Moily clears GM crops field trials

The environment minister has finally gone ahead with his earlier hints to clear the field trials of the genetically modified crops. The expert committee too is expected to meet this month


The union minister for environment and forests, Mr Veerappa Moily

The last kharif season saw no clarity on the sowing of GM seeds due to lack of political will on the part of the government. This made the agri-biotech companies who were allowed to hold the confined trials after no objection certificate from the states by the Genetic Engineering Appraisal Committee (GEAC) to keep their fingers crossed. During its last meeting held one year ago on March 2013, GEAC had given green signal for the field trials of as many as crops but was withheld by the then environment minister, Ms Jayanthi Natarajan.

However, after the prime minister asked her to go, the new environment minister Mr Veerappa Moily took few immediate decisions on some pending issues. Within two months of his joining, Moily has finally on February 27, 2014 approved the March, 2013 decision of the GEAC to allow more than 200 successful gene modification trials for rice, wheat, maize, castor and cotton. The minister has also called a meeting of the GEAC on March 21, 2014, a year after it last met and cleared the field trials.

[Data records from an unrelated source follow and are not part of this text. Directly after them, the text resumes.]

(* ===== verification/Random.v ===== *)
(** * Random: util/random.h

    A multiplicative congruential generator modulo the prime [2^31 - 1]. *)

From S2P Require Import Prelude.

Definition M : Z := 2147483647.
Definition A : Z := 16807.

(** [Random(s)]: the state is [seed_]. *)
Definition new_Random (s : Z) : Z :=
  let seed := Z.land s 0x7fffffff in
  if decide (seed = 0 \/ seed = 2147483647) then 1 else seed.

(** [Next]: the new state, which is also the result. *)
Definition Next (seed : Z) : Z :=
  let product := u64 (seed * A) in
  let seed := u32 (Z.shiftr product 31 + Z.land product M) in
  if decide (seed > M) then u32 (seed - M) else seed.

(** [Uniform(n)], [OneIn(n)] and [Skewed(max_log)]: the result and the state.
    The [int] argument is converted to the unsigned type of the result. *)
Definition Uniform (seed n : Z) : res (Z * Z) :=
  let x := Next seed in
  if decide (u32 n = 0) then Undef else Ret (x mod u32 n, x).

Definition OneIn (seed n : Z) : res (bool * Z) :=
  let x := Next seed in
  if decide (u32 n = 0) then Undef else Ret (bool_decide (x mod u32 n = 0), x).

Definition Skewed (seed max_log : Z) : res (Z * Z) :=
  '(k, seed) ← Uniform seed (max_log + 1);
  if decide (31 <= k) then Undef else Uniform seed (Z.shiftl 1 k).

(** The states a generator can have. *)
Definition good_seed (s : Z) : Prop := 0 < s < M.

Lemma new_Random_good s : good_seed (new_Random s).
Proof.
  unfold new_Random, good_seed, M. change (Z.land s 0x7fffffff) with (Z.land s (Z.ones 31)).
  rewrite Z.land_ones by lia.
  pose proof (Z.mod_pos_bound s (2^31) ltac:(lia)). case_decide; lia.
Qed.

(** The shift-and-mask reduction is the remainder. *)
Lemma Next_mod s : good_seed s -> Next s = (s * A) mod M.
Proof.
  unfold good_seed, Next, M, A. intros Hs. rewrite (u64_small (s * 16807)) by lia.
  set (p := s * 16807). change 2147483647 with (Z.ones 31). rewrite Z.land_ones, Z.shiftr_div_pow2 by lia.
  change (Z.ones 31) with (2^31 - 1).
  pose proof (Z.mod_pos_bound p (2^31) ltac:(lia)) as Hr.
  pose proof (Z.div_mod p (2^31) ltac:(lia)) as Ep.
  assert (0 <= p / 2^31 < 16807) as Hq.
  { split; [apply Z.div_pos; lia|apply Z.div_lt_upper_bound; lia]. }
  set (q := p / 2^31) in *. set (r := p mod 2^31) in *.
  rewrite (u32_small (q + r)) by lia.
  assert ((q + r) mod (2^31 - 1) = p mod (2^31 - 1)) as E.
  { rewrite Ep. replace (2^31 * q + r) with (q + r + q * (2^31 - 1)) by lia.
    by rewrite Z.mod_add by lia. }
  rewrite <- E. case_decide as Hgt.
  - rewrite u32_small by lia. apply (Z.mod_unique _ _ 1); lia.
  - destruct (decide (q + r = 2^31 - 1)) as [Heq|]; [|by rewrite Z.mod_small by lia].
    exfalso. rewrite Heq, Z.mod_same in E by lia. symmetry in E.
    apply Z.mod_divide in E; [|lia]. unfold p in E.
    assert (Z.gcd (2^31 - 1) 16807 = 1) as Hg by reflexivity.
    rewrite Z.mul_comm in E. apply Z.gauss in E; [|done].
    apply Z.divide_pos_le in E; lia.
Qed.

Lemma Next_good s : good_seed s -> good_seed (Next s).
Proof.
  intros Hs. rewrite Next_mod by done. unfold good_seed, M, A in *.
  pose proof (Z.mod_pos_bound (s * 16807) 2147483647 ltac:(lia)) as Hm.
  destruct (decide ((s * 16807) mod 2147483647 = 0)) as [E|]; [|lia].
  apply Z.mod_divide in E; [|lia]. rewrite Z.mul_comm in E.
  apply Z.gauss in E; [|reflexivity]. apply Z.divide_pos_le in E; lia.
Qed.

(** ** The generator is the one it claims to be *)

(** From any seed the generator stays between 1 and [M - 1], and its
    shift-and-add step is exactly multiplication by [A] modulo [M]. *)
Theorem random_next_exact s n :
  let seed := Nat.iter n Next (new_Random s) in
  0 < seed < M /\ Next seed = (seed * A) mod M.
Proof.
  cbn zeta. assert (good_seed (Nat.iter n Next (new_Random s))) as H.
  { induction n as [|n IH]; [apply new_Random_good|by apply Next_good]. }
  split; [done|by apply Next_mod].
Qed.

(** ** Two draws below [2^21] are not both zero *)

Lemma not_twice_zero s : good_seed s -> s mod 2^21 = 0 -> Next s mod 2^21 <> 0.
Proof.
  intros Hs E. rewrite Next_mod by done. unfold good_seed, M, A in *.
  apply Z.mod_divide in E as [a E]; [|lia].
  pose proof (Z.div_mod (16807 * a) 1024 ltac:(lia)) as Ed. pose proof (Z.mod_pos_bound (16807 * a) 1024 ltac:(lia)) as Hr.
  set (q := 16807 * a / 1024) in *. set (r := (16807 * a) mod 1024) in *.
  replace (s * 16807) with (q + r * 2^21 + q * 2147483647) by lia.
  rewrite Z.mod_add, (Z.mod_small (q + r * 2^21)), Z.mod_add, Z.mod_small by lia. lia.
Qed.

In its last meeting, GEAC had given Bayer Bioscience an open-ended clearance to test GM rice in all four regions of the country after consent of state governments. It gave permission to Bayer to conduct selection trials on 45 transgenic rice events, comprising six genes. Mahyco and BASF India were allowed to conduct trials of GM rice while Hyderabad-based Directorate of Oilseeds Research's GM castor had been re-approved for field trails. Monsanto India was permitted to test its GM maize at alternate sites after facing protests in several states. Similarly, Mahyco was also given an extended clearance for GM wheat trials. Apart from that, the GEAC had also cleared field testing of various GM cotton varieties by Bayer, BASF and Mahyco.

The biotech industry body, Association of Biotechnology Led Enterprises- Agriculture Group (ABLE-AG) also welcomed the positive attitude of the new environment minister. Mr Ram Kaundinya, chairman, ABLE AG added, "It is encouraging that the minister has approved the March,2013 decision of GEAC. This is a progressive step and will clear the path for the unhindered progress of R&D in the vital agriculture sector."

"ABLE-AG firmly believes that research and trials in GM technology should not be stopped as additional information from research and trials will help us to assess the technology more accurately. it was very discouraging that the GEAC mechanism had come to a half for the last two years," mentioned the statement from ABLE AG.

Prior to that even prime minister had openly batted for the GM crops. While speaking at the Indian Science Congress held at Jammu, Dr Manmohan Singh had asked the scientists to communicate their ideas in a much vocal manner. "To ensure food security and to improve land and water productivity, we have to launch a national drive for an ever-green revolution. This will test the ingenuity of our agricultural scientists. Climate-resilient agriculture and modern bio-technological tools hold great promise. Use of bio-technology has great potential to improve yields", said Dr Singh.